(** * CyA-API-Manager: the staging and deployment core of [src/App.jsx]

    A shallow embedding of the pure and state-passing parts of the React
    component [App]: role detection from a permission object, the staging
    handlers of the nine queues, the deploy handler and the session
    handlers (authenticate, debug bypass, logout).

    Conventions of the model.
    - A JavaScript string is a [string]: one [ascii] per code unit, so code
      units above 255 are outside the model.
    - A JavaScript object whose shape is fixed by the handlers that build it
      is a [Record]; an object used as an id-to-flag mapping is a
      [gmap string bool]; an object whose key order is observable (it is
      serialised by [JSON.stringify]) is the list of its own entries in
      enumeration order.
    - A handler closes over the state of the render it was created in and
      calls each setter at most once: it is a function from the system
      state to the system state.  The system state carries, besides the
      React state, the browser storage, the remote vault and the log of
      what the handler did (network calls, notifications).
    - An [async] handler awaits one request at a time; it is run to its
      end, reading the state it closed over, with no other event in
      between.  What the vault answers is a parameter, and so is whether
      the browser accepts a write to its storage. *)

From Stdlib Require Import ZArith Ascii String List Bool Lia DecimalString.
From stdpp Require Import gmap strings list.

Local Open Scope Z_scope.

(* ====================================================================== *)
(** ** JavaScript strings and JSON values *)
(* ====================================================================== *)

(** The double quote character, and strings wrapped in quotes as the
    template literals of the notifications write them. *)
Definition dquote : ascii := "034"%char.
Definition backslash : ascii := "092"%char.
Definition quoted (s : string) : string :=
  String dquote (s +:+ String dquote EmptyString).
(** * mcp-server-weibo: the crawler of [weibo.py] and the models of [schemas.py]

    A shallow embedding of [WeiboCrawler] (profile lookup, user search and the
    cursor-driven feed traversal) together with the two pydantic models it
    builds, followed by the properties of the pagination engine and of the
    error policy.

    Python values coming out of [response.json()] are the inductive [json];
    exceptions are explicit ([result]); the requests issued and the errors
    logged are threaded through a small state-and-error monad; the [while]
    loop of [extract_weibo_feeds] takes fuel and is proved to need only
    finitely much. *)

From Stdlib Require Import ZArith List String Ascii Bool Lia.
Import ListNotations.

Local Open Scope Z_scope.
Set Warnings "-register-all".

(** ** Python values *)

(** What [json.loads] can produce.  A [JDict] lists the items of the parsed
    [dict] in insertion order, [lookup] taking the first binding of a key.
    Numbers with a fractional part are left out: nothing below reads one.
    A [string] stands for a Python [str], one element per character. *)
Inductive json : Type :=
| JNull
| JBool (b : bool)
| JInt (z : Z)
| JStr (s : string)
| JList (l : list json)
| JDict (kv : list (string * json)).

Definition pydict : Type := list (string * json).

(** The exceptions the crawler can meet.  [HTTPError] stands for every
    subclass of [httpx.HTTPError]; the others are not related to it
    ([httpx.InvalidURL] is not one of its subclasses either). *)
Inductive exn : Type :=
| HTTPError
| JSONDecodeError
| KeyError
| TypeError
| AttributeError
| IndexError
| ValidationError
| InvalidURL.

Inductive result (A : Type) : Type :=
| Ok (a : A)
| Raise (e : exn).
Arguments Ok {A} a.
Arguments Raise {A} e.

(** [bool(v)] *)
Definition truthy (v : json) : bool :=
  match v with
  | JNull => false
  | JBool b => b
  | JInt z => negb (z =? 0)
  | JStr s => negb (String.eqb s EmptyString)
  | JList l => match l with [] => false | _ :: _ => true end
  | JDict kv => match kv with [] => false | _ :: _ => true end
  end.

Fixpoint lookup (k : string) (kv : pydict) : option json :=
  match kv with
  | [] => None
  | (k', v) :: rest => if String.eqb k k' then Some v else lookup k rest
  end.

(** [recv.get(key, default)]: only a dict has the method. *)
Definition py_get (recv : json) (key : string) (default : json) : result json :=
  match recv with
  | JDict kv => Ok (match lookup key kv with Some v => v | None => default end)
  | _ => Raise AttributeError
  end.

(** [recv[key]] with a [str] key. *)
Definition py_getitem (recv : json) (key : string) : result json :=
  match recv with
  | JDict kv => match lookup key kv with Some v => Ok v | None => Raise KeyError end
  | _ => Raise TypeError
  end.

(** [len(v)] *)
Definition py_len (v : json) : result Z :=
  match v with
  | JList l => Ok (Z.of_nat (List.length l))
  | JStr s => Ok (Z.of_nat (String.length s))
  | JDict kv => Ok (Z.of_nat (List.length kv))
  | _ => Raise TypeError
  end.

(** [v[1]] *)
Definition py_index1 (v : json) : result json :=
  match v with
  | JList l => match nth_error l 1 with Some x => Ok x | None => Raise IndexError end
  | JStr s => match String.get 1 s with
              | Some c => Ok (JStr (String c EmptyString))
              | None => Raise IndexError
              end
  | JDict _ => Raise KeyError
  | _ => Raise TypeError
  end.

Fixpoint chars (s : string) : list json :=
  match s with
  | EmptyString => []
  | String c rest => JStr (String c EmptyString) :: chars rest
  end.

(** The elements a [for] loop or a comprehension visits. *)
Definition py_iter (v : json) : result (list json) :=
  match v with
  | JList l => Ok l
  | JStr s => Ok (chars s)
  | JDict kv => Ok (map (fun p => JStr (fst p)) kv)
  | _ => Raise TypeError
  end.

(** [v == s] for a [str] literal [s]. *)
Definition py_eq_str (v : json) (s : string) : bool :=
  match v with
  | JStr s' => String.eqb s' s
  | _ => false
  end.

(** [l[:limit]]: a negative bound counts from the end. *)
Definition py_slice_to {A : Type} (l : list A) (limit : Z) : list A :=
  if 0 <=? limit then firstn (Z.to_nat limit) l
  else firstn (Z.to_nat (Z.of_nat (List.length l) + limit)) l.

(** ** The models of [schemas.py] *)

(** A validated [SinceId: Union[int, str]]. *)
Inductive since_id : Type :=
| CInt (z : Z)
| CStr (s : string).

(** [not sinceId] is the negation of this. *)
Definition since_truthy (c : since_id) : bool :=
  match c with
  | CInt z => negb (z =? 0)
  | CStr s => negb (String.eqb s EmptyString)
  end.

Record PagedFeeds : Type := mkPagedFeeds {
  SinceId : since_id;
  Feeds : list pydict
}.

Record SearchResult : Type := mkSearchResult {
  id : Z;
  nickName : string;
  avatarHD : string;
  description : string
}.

==

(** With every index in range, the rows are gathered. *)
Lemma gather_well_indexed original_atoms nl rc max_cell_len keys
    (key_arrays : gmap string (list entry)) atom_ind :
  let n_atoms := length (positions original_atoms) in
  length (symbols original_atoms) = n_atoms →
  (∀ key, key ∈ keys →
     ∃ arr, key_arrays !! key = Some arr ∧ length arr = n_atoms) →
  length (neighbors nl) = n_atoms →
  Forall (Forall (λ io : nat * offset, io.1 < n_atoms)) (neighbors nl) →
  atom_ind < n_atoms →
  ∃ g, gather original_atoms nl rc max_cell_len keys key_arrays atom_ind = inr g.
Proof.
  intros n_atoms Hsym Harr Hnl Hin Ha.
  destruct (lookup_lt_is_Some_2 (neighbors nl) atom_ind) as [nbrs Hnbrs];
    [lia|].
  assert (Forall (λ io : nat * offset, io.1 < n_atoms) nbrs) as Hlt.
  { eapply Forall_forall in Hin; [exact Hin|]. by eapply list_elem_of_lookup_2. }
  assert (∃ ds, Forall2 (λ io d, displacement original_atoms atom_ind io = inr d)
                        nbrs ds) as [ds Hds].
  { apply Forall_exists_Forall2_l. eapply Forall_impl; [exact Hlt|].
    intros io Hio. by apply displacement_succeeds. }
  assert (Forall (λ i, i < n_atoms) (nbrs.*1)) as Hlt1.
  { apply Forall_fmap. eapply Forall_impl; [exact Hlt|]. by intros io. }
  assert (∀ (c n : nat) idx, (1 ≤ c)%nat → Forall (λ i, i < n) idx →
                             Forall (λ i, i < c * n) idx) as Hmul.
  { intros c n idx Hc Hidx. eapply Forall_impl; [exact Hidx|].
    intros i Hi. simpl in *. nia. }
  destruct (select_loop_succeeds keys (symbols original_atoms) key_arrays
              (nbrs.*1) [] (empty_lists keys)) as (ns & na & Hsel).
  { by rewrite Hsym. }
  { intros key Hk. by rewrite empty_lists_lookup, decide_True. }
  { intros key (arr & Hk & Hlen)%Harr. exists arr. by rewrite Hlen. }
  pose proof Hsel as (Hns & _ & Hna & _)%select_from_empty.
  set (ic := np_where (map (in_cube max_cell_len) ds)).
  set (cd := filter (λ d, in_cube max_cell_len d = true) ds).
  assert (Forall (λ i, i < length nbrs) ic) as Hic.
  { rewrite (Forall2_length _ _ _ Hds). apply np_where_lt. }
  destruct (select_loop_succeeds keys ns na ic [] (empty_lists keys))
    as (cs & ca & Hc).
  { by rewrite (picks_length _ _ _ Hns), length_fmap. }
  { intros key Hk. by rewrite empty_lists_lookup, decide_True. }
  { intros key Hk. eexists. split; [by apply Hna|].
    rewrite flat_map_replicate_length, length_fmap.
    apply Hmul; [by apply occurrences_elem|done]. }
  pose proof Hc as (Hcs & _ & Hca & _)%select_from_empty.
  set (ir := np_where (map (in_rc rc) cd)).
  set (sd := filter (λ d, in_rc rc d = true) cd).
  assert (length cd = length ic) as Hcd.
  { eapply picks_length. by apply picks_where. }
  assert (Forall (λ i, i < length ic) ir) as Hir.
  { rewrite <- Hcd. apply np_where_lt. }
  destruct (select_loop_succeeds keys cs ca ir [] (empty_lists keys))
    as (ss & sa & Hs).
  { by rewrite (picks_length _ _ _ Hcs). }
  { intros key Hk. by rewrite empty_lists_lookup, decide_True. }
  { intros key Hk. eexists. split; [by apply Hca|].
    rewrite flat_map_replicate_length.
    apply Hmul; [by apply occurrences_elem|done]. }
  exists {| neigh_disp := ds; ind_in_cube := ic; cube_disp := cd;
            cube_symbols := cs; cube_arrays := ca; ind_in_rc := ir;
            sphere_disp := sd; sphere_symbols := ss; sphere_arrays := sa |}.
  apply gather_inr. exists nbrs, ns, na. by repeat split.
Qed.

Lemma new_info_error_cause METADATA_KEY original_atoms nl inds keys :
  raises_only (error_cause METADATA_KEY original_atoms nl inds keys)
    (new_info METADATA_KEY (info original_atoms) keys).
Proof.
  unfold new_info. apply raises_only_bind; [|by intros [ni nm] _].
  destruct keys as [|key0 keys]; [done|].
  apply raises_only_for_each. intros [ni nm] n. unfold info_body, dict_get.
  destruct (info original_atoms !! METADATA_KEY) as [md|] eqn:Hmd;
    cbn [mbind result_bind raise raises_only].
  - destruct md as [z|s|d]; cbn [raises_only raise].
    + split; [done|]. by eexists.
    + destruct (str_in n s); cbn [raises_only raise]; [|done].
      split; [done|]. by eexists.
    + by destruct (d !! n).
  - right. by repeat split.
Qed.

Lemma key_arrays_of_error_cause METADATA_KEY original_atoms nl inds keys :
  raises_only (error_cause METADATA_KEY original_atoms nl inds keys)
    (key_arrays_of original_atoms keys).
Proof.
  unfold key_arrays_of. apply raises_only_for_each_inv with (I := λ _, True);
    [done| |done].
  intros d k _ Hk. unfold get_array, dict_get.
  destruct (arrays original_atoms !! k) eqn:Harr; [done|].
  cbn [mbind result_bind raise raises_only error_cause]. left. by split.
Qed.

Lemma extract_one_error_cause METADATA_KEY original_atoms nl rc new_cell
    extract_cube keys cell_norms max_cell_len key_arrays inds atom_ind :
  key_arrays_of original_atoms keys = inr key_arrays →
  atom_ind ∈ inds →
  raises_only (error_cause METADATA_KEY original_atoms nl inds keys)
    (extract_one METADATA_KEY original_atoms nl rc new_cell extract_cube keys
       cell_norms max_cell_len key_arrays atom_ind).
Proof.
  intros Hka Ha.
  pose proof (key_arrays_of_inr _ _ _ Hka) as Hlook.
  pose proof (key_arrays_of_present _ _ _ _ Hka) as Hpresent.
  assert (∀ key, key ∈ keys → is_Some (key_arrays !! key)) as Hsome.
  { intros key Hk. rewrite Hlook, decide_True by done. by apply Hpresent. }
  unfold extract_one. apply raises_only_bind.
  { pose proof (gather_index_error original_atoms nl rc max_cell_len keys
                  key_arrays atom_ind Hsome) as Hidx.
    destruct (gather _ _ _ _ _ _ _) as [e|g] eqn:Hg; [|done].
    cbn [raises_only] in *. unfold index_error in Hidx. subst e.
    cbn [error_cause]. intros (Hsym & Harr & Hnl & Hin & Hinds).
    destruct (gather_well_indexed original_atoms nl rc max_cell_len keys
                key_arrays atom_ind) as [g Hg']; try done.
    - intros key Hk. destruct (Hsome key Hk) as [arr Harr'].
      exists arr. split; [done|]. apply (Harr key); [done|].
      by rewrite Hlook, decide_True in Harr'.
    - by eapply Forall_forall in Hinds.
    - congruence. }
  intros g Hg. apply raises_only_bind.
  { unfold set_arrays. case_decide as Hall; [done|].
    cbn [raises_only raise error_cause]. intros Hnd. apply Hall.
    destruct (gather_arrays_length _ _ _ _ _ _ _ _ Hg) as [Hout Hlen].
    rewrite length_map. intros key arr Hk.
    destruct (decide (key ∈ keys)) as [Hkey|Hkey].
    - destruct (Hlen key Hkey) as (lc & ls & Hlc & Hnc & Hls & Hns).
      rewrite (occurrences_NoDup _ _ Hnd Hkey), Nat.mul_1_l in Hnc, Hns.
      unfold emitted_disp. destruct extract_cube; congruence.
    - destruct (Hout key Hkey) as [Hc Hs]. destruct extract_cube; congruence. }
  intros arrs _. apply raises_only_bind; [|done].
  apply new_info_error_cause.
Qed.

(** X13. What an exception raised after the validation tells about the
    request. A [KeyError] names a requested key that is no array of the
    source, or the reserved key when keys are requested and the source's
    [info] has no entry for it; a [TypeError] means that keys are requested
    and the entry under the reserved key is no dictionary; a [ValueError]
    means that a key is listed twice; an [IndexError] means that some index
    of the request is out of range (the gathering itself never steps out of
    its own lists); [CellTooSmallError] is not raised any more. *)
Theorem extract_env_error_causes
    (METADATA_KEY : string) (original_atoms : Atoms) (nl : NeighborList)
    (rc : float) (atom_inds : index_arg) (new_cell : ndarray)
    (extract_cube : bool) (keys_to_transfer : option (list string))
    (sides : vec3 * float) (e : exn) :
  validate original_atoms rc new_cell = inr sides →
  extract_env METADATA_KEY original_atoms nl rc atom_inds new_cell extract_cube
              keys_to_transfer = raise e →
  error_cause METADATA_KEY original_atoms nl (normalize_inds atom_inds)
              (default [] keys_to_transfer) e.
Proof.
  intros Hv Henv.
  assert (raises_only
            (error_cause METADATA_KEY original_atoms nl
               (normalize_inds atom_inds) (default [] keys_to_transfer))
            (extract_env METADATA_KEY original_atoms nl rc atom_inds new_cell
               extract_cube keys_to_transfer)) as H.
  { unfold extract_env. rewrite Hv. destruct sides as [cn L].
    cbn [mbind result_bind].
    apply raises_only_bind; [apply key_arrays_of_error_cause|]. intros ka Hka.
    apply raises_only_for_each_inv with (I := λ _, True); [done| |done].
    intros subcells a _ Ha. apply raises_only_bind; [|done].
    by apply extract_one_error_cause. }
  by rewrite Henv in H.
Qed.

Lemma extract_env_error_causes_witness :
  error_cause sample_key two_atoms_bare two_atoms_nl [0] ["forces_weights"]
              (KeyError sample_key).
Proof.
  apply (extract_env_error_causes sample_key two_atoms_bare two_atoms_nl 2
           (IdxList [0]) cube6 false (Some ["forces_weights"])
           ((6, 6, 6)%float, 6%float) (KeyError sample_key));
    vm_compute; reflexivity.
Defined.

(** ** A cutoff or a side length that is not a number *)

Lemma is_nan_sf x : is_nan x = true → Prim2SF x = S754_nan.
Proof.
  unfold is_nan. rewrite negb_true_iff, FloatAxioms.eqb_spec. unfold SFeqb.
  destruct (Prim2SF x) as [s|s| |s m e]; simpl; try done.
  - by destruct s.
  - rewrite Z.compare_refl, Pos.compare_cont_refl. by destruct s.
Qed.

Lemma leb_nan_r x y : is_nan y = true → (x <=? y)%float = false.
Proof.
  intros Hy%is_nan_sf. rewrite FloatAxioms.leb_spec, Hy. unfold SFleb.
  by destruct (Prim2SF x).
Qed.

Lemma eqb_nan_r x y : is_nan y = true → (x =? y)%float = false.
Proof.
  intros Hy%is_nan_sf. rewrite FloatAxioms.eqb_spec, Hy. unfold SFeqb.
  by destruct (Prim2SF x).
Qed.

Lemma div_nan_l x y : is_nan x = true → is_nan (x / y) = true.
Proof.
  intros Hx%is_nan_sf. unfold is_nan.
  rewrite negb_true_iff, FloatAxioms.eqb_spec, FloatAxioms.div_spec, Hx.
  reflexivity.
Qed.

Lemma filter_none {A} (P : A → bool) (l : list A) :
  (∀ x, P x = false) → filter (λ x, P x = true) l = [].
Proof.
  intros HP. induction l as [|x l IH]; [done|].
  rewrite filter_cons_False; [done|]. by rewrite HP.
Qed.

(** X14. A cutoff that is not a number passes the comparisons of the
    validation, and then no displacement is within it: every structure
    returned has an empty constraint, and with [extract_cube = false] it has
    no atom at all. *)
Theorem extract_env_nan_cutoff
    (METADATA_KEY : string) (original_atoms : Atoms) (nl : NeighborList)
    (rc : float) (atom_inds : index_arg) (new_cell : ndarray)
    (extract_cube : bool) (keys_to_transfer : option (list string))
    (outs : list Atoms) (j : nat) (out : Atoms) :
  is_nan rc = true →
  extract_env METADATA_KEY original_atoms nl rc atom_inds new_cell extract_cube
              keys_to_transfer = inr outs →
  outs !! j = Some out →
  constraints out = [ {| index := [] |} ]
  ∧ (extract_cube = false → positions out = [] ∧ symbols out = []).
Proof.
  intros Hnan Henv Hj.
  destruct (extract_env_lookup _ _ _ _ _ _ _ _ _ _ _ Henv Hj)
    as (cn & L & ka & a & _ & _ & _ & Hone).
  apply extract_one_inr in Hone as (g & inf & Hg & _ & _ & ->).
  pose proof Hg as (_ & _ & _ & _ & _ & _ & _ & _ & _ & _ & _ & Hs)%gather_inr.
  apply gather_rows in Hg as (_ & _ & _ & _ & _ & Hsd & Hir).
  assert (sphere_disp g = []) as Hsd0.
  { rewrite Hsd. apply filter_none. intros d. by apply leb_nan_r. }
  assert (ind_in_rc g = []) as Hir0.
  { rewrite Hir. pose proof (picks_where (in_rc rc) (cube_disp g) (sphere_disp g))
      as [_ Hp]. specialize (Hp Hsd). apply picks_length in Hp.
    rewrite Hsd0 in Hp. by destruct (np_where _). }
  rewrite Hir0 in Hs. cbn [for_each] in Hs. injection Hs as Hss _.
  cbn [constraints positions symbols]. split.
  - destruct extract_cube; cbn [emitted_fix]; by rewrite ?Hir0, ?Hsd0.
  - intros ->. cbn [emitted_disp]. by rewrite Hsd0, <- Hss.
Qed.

■ **What the task requires**:
The answer is the lines above between the line holding "cbn [error_cause]. intros" and the line holding "- destruct (Hlen", inclusive, each written out exactly, and no others.

■ **Exercise answer**:
    cbn [error_cause]. intros (Hsym & Harr & Hnl & Hin & Hinds).
    destruct (gather_well_indexed original_atoms nl rc max_cell_len keys
                key_arrays atom_ind) as [g Hg']; try done.
    - intros key Hk. destruct (Hsome key Hk) as [arr Harr'].
      exists arr. split; [done|]. apply (Harr key); [done|].
      by rewrite Hlook, decide_True in Harr'.
    - by eapply Forall_forall in Hinds.
    - congruence. }
  intros g Hg. apply raises_only_bind.
  { unfold set_arrays. case_decide as Hall; [done|].
    cbn [raises_only raise error_cause]. intros Hnd. apply Hall.
    destruct (gather_arrays_length _ _ _ _ _ _ _ _ Hg) as [Hout Hlen].
    rewrite length_map. intros key arr Hk.
    destruct (decide (key ∈ keys)) as [Hkey|Hkey].
    - destruct (Hlen key Hkey) as (lc & ls & Hlc & Hnc & Hls & Hns).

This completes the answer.